The blanket tariffs of 50% on most imported steel have bolstered the steel industry and companies like Carmeuse, Mrvan said.

"The Section 232 tariffs we fight for in Congress and as a Congressional Steel Caucus member allow the steel industry to thrive and be protected against bad actors who want to dump subsidized steel into our markets, which then slows down the markets," Mrvan said. "My job is to protect the industry so it can thrive. This is the forgotten lifeblood of what is going on in the steel industry. The lime that goes in with iron ore to make steel must be protected also. We must understand that you're a symbiotic part of the industry and that those jobs are so vitally important."

Mrvan talked to Carmeuse employees, many of whom are the second or third generation in their families to work in the steel industry.

The Congressional Steel Caucus, which consists of members of Congress who hail from parts of the country with steel mills, mines or suppliers, is working to preserve the tariffs. Mrvan said he, for instance, has fought hard to ensure the International Trade Commission has enough funding to enforce existing tariffs, many of which were levied via trade cases outside of the Section 232 tariffs enacted in response to dumping, subsidies and other activities that violate international trade law.

"When I'm at the table at appropriations and I'm able to talk about Carmeuse and the 93 families you employ here and the 2,500 employees you have across North America, that has power," he said. "It allows me to tell the narrative in a truthful way of the impact these policies have on the American worker."

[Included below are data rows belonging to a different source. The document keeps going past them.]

(** C5. Exactly one source returns a timestamp, and [get_snap_date] does
    not return it. For an image that cannot be decoded, under a name that
    holds a date, the filename source returns the timestamp of the name and
    [get_snap_date] raises the error of the decoder. For a good image under
    a name whose month reads 13, the metadata source returns its timestamp
    and [get_snap_date] raises the [ValueError] of the filename source. *)
Theorem get_snap_date_one_source_escapes :
  (succeeded (filename_source (G := example.globals) (L := example_more.libs)
                "/photos/damaged/IMG_20240305_143000.jpg") example.snap
   ∧ outcome (metadata_source (G := example.globals) (L := example_more.libs)
                "/photos/damaged/IMG_20240305_143000.jpg")
     = Raise (OtherError "UnidentifiedImageError")
   ∧ outcome (get_snap_date (G := example.globals) (L := example_more.libs)
                "/photos/damaged/IMG_20240305_143000.jpg")
     = Raise (OtherError "UnidentifiedImageError"))
  ∧ (succeeded (metadata_source (G := example.globals) (L := example_more.libs)
                  "/photos/IMG_20241305_101500.jpg") example.snap
     ∧ outcome (filename_source (G := example.globals) (L := example_more.libs)
                  "/photos/IMG_20241305_101500.jpg") = Raise ValueError
     ∧ outcome (get_snap_date (G := example.globals) (L := example_more.libs)
                  "/photos/IMG_20241305_101500.jpg") = Raise ValueError).
Proof. repeat split; vm_compute; reflexivity. Qed.

End escape_facts.
(** X14: for a model built from dense rows, [AddDenseRow] followed by the
    CSR conversion appends to the arrays: the earlier [index], [value] and
    [start] stay, the non-zero coefficients of the new row follow in column
    order, and [start] gains one offset, the old length, if the row has
    a non-zero coefficient and nothing if it has none. *)
Theorem AddDenseRow_csr (sort_Slice : sorter) (m : Model) (lower : float64)
  (coeffs : list float64) (upper : float64) :
  sort_contract sort_Slice -> dense_form m ->
  let m' := AddDenseRow m lower coeffs upper in
  let r := nonzerosToCSR sort_Slice (ConstMatrix m) false in
  let r' := nonzerosToCSR sort_Slice (ConstMatrix m') false in
  let added := dense_entries (len (RowLower m)) 0 coeffs in
  dense_form m' /\ err r = None /\ err r' = None /\
  index r' = index r ++ map Col added /\
  value r' = value r ++ map Val added /\
  start r' = start r ++ match added with
                        | [] => []
                        | _ => [len (index r)]
                        end.
Proof.
  intros C [Hsorted Hrange] m' r r' added.
  assert (ConstMatrix m' = ConstMatrix m ++ added) as HM
    by (subst m' added; unfold AddDenseRow; cbn [ConstMatrix];
        apply addCoeffs_spec).
  assert (len (RowLower m') = len (RowLower m) + 1) as HL.
  { subst m'. unfold AddDenseRow, len. cbn [RowLower].
    rewrite length_app. cbn [length]. lia. }
  pose proof (dense_entries_rows (len (RowLower m)) coeffs 0) as Hrows.
  pose proof (dense_entries_cols (len (RowLower m)) 0 coeffs) as Hcols.
  fold added in Hrows, Hcols.
  assert (dense_form m') as Hform'.
  { split.
    - rewrite HM. apply StronglySorted_app_2.
      + intros x y Hx Hy. left.
        rewrite Forall_forall in Hrange, Hrows.
        specialize (Hrange x Hx). specialize (Hrows y Hy). lia.
      + exact Hsorted.
      + apply dense_entries_strict.
    - rewrite HM, HL. apply Forall_app. split.
      + eapply Forall_impl; [exact Hrange|]. cbn beta. intros; lia.
      + apply Forall_forall. intros x Hx.
        rewrite Forall_forall in Hrows, Hcols.
        specialize (Hrows x Hx). specialize (Hcols x Hx).
        pose proof (len_nonneg (RowLower m)). lia. }
  assert (forall mm, dense_form mm -> Forall (passes false) (ConstMatrix mm))
    as Hpasses.
  { intros mm [_ Hr]. eapply Forall_impl; [exact Hr|].
    intros a [[Ha1 Ha2] Ha3]. split; [exact Ha1|]. split; [exact Ha3|].
    intros Hf. discriminate Hf. }
  subst r r'.
  rewrite (nonzerosToCSR_strict sort_Slice (ConstMatrix m) false C Hsorted
             (Hpasses m (conj Hsorted Hrange))).
  rewrite (nonzerosToCSR_strict sort_Slice (ConstMatrix m') false C
             (proj1 Hform') (Hpasses m' Hform')).
  cbn [err index value start].
  split; [exact Hform'|]. split; [reflexivity|]. split; [reflexivity|].
  rewrite HM, (map_app Col), (map_app Val).
  split; [reflexivity|]. split; [reflexivity|].
  rewrite row_starts_app. f_equal. cbn [Nat.add].
  rewrite (row_starts_one_row added _ _ (len (RowLower m)) Hrows).
  - unfold len. rewrite length_map. reflexivity.
  - pose proof (scanRow_spec (ConstMatrix m) (-1)) as (_ & _ & A3).
    pose proof (len_nonneg (RowLower m)).
    destruct A3 as [A3|(n & Hn & A3)]; [lia|].
    rewrite <- A3. rewrite Forall_forall in Hrange.
    specialize (Hrange n Hn). lia.
Qed.

(** A row with one non-zero coefficient, then a row of zeros: the arrays of
    the first stay as they are, while the model has two rows. *)
Lemma AddDenseRow_csr_witness :
  let m := AddDenseRow (mkModel false 0%float [] [] [] [] [] [] [] [])
             1%float [0%float; 2%float] 3%float in
  let r' := nonzerosToCSR (@GoSort.Slice)
              (ConstMatrix (AddDenseRow m 0%float [0%float; 0%float] 1%float))
              false in
  dense_form m /\
  start r' = [0] /\ index r' = [1] /\ value r' = [2%float] /\
  NumConstraints (AddDenseRow m 0%float [0%float; 0%float] 1%float) = 2.
Proof.
  cbv zeta.
  set (m0 := mkModel false 0%float [] [] [] [] [] [] [] []).
  assert (dense_form m0) as H0 by (split; constructor).
  destruct (AddDenseRow_csr (@GoSort.Slice) m0 1%float [0%float; 2%float]
              3%float Slice_contract H0) as (H1 & _).
  split; [exact H1|].
  destruct (AddDenseRow_csr (@GoSort.Slice) _ 0%float [0%float; 0%float]
              1%float Slice_contract H1) as (_ & _ & _ & Hi & Hv & Hs).
  rewrite Hs, Hi, Hv. repeat split; reflexivity.
Defined.

(** *** Row offsets and the number of rows *)

Lemma distinct_rows_counted (sort_Slice : sorter) (nz : list Nonzero)
  (triangular : bool) :
  sort_contract sort_Slice -> nz <> [] ->
  Forall (passes triangular) (sort_Slice Nonzero less_rowcol nz) ->
  length (row_starts (merge_runs (sort_Slice Nonzero less_rowcol nz)) 0 (-1))
  = length (remove_dups (map Row nz)).
Proof.
  intros C Hne Hpass.
  set (sorted := sort_Slice Nonzero less_rowcol nz) in *.
  set (F := merge_runs sorted).
  rewrite row_starts_length.
  apply Permutation_length, start_rows_distinct_rows.
  - apply merge_runs_strict, (sort_orders _ C), less_rowcol_swo.
  - apply Forall_forall. intros a Ha. apply merge_runs_elem in Ha.
    rewrite Forall_forall in Hpass. destruct (Hpass a Ha) as (H & _). exact H.
  - intros r. rewrite list_elem_of_fmap. split.
    + intros (x & Hx & <-). apply merge_runs_elem in Hx.
      apply (sorted_elem sort_Slice nz x (sort_permutes _ C)) in Hx.
      exists x. split; [reflexivity|exact Hx].
    + intros (x & -> & Hx).
      apply (sorted_elem sort_Slice nz x (sort_permutes _ C)) in Hx.
      destruct (merge_runs_keys sorted x Hx) as (y & Hy & Hrow & _).
      exists y. split; [exact Hy|exact Hrow].
Qed.
(** * A shallow embedding of [gemini_api_integrate_in_project.py]

    The module wraps the [google.generativeai] client library: a class
    [GeminiAPIClient] with a constructor and one method, a custom
    exception class [GeminiAPIError], and a demonstration [main].

    The embedding keeps the shape of the Python code.  A computation is a
    function from the process state to an outcome (a returned value or a
    raised exception) and a new state; the state survives a raise, as it
    does in Python.  The vendor library is not part of the module: it is
    an interface ([Genai]) of operations on a private world, each of which
    may return or raise, and every theorem holds for every implementation
    of it.  Each call that crosses the boundary of the module is recorded
    in a trace, so that the order of the calls can be stated. *)

From Stdlib Require Import ZArith QArith.
From stdpp Require Import base option list gmap strings.

Close Scope Q_scope.
Set Warnings "-register-all".
Open Scope string_scope.
Open Scope list_scope.

(** ** Python values and exceptions *)

(** The values of a [Dict[str, Any]] of options, which the module passes
    on without looking at them.  A float literal is kept as the decimal it
    is written as. *)
Inductive Any :=
| AnyInt (z : Z)
| AnyFloat (q : Q)
| AnyStr (s : string).

(** [Optional[str]]: [None] is Python's [None]. *)
Abbreviation OptStr := (option string).

(** Truth value of an [Optional[str]]: [None] and [""] are false. *)
Definition truthy (v : OptStr) : bool :=
  match v with
  | None => false
  | Some s => negb (String.eqb s "")
  end.

(** [str(v)], as an f-string formats it. *)
Definition str_of (v : OptStr) : string :=
  match v with
  | None => "None"
  | Some s => s
  end.

(** The string that a truthy [Optional[str]] is. *)
Definition as_str (v : OptStr) : string :=
  match v with
  | None => ""
  | Some s => s
  end.

(** Exception classes, with single inheritance.  The five named classes
    are the ones the module mentions; [OtherClass] is any further class,
    given by its name and its base: [KeyboardInterrupt] derives from
    [BaseException], [AttributeError] from [Exception], the vendor's
    [NotFound] from [GoogleAPIError]. *)
Inductive pyclass :=
| BaseException
| Exception
| ValueError
| GoogleAPIError
| GeminiAPIError
| OtherClass (name : string) (base : pyclass).

Fixpoint pyclass_eqb (c d : pyclass) : bool :=
  match c, d with
  | BaseException, BaseException => true
  | Exception, Exception => true
  | ValueError, ValueError => true
  | GoogleAPIError, GoogleAPIError => true
  | GeminiAPIError, GeminiAPIError => true
  | OtherClass n b, OtherClass n' b' => String.eqb n n' && pyclass_eqb b b'
  | _, _ => false
  end.

(** [issubclass c d]: [d] is [c] or one of its ancestors.
    [class GeminiAPIError(Exception)] is line 31 of the module. *)
Fixpoint issubclass (c d : pyclass) : bool :=
  pyclass_eqb c d ||
  match c with
  | BaseException => false
  | Exception => pyclass_eqb BaseException d
  | ValueError | GoogleAPIError | GeminiAPIError =>
      pyclass_eqb Exception d || pyclass_eqb BaseException d
  | OtherClass _ b => issubclass b d
  end.

(** An exception object: its class, the text [str(e)] gives, and the
    [__cause__] that [raise ... from e] records. *)
Inductive exn :=
| Exn (cls : pyclass) (msg : string) (cause : option exn).

Definition exn_class (e : exn) : pyclass := let 'Exn c _ _ := e in c.
Definition exn_str (e : exn) : string := let 'Exn _ m _ := e in m.
Definition exn_cause (e : exn) : option exn := let 'Exn _ _ c := e in c.

Definition isinstance (e : exn) (c : pyclass) : bool :=
  issubclass (exn_class e) c.

(** [raise new from e] sets [new.__cause__ = e]. *)
Definition from (new e : exn) : exn :=
  Exn (exn_class new) (exn_str new) (Some e).

Inductive outcome (A : Type) :=
| Return (a : A)
| Raise (e : exn).
Arguments Return {A} a.
Arguments Raise {A} e.

Definition AttributeError : pyclass := OtherClass "AttributeError" Exception.
Definition KeyboardInterrupt : pyclass :=
  OtherClass "KeyboardInterrupt" BaseException.

(** ** The process environment *)

(** [os.environ] is a mapping of strings whose values hold no NUL byte:
    the environment of a process is made of C strings, and an assignment
    to [os.environ] refuses a value that holds one. *)
Fixpoint has_nul (s : string) : bool :=
  match s with
  | EmptyString => false
  | String c s' => Ascii.eqb c Ascii.zero || has_nul s'
  end.

Fixpoint has_equals (s : string) : bool :=
  match s with
  | EmptyString => false
  | String c s' => Ascii.eqb c (Ascii.ascii_of_nat 61) || has_equals s'
  end.

(** The names [putenv] refuses: the empty one and those with an [=]. *)
Definition illegal_name (name : string) : bool :=
  String.eqb name "" || has_equals name.

Definition nul_free_values (env : gmap string string) : Prop :=
  map_Forall (λ _ value, has_nul value = false) env.

Definition Environ_ok (env : gmap string string) : Prop :=
  bool_decide (nul_free_values env).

Carmeuse is a major employer of contractors, said Randy Palmateer, business manager of the Northwestern Indiana Building and Construction Trades Council.

"We thank Frank for all the work he does on behalf of the working families of Northwest Indiana, but on behalf of the 30,000 men and women I represent, we thank Carmeuse for putting them to work and using the manpower I represent," he said.

Site Operations Manager Kevin Stevenson said the plant currently employs a few construction workers as it makes $1 million in upgrades.

"We joke that at times it seems like we have contractors who show up to work some days and we don't necessarily have anything for them," he said. "But we find something for them to do. Since I came in March, we've really be trying to put good projects together to drive the plant, to push it forward, to make it safer, to make it more environmentally friendly, to make sure we're sourcing the lime into the steel mills as locally as possible, to supply them. To do that we had to take a good look at the plant and the condition that it's in and the operations."

Carmeuse is investing $72 million in plant upgrades nationally. It serves a number of different industries.

"The 90 teammates that are here are at the epicenter and heart of the steel industry," Piggot said. "The barometer of the health of the entire steel industry in the United States, you can tell the health of it from the impacts on this facility. We literally can tell how the steel industry is doing with how we're doing. It's so interconnected from Alabama to Ohio to Indiana to out west. This is still the epicenter of steel production in this country. There are new steel mills being built elsewhere and they're very important, but this is still the backbone of steel in this country."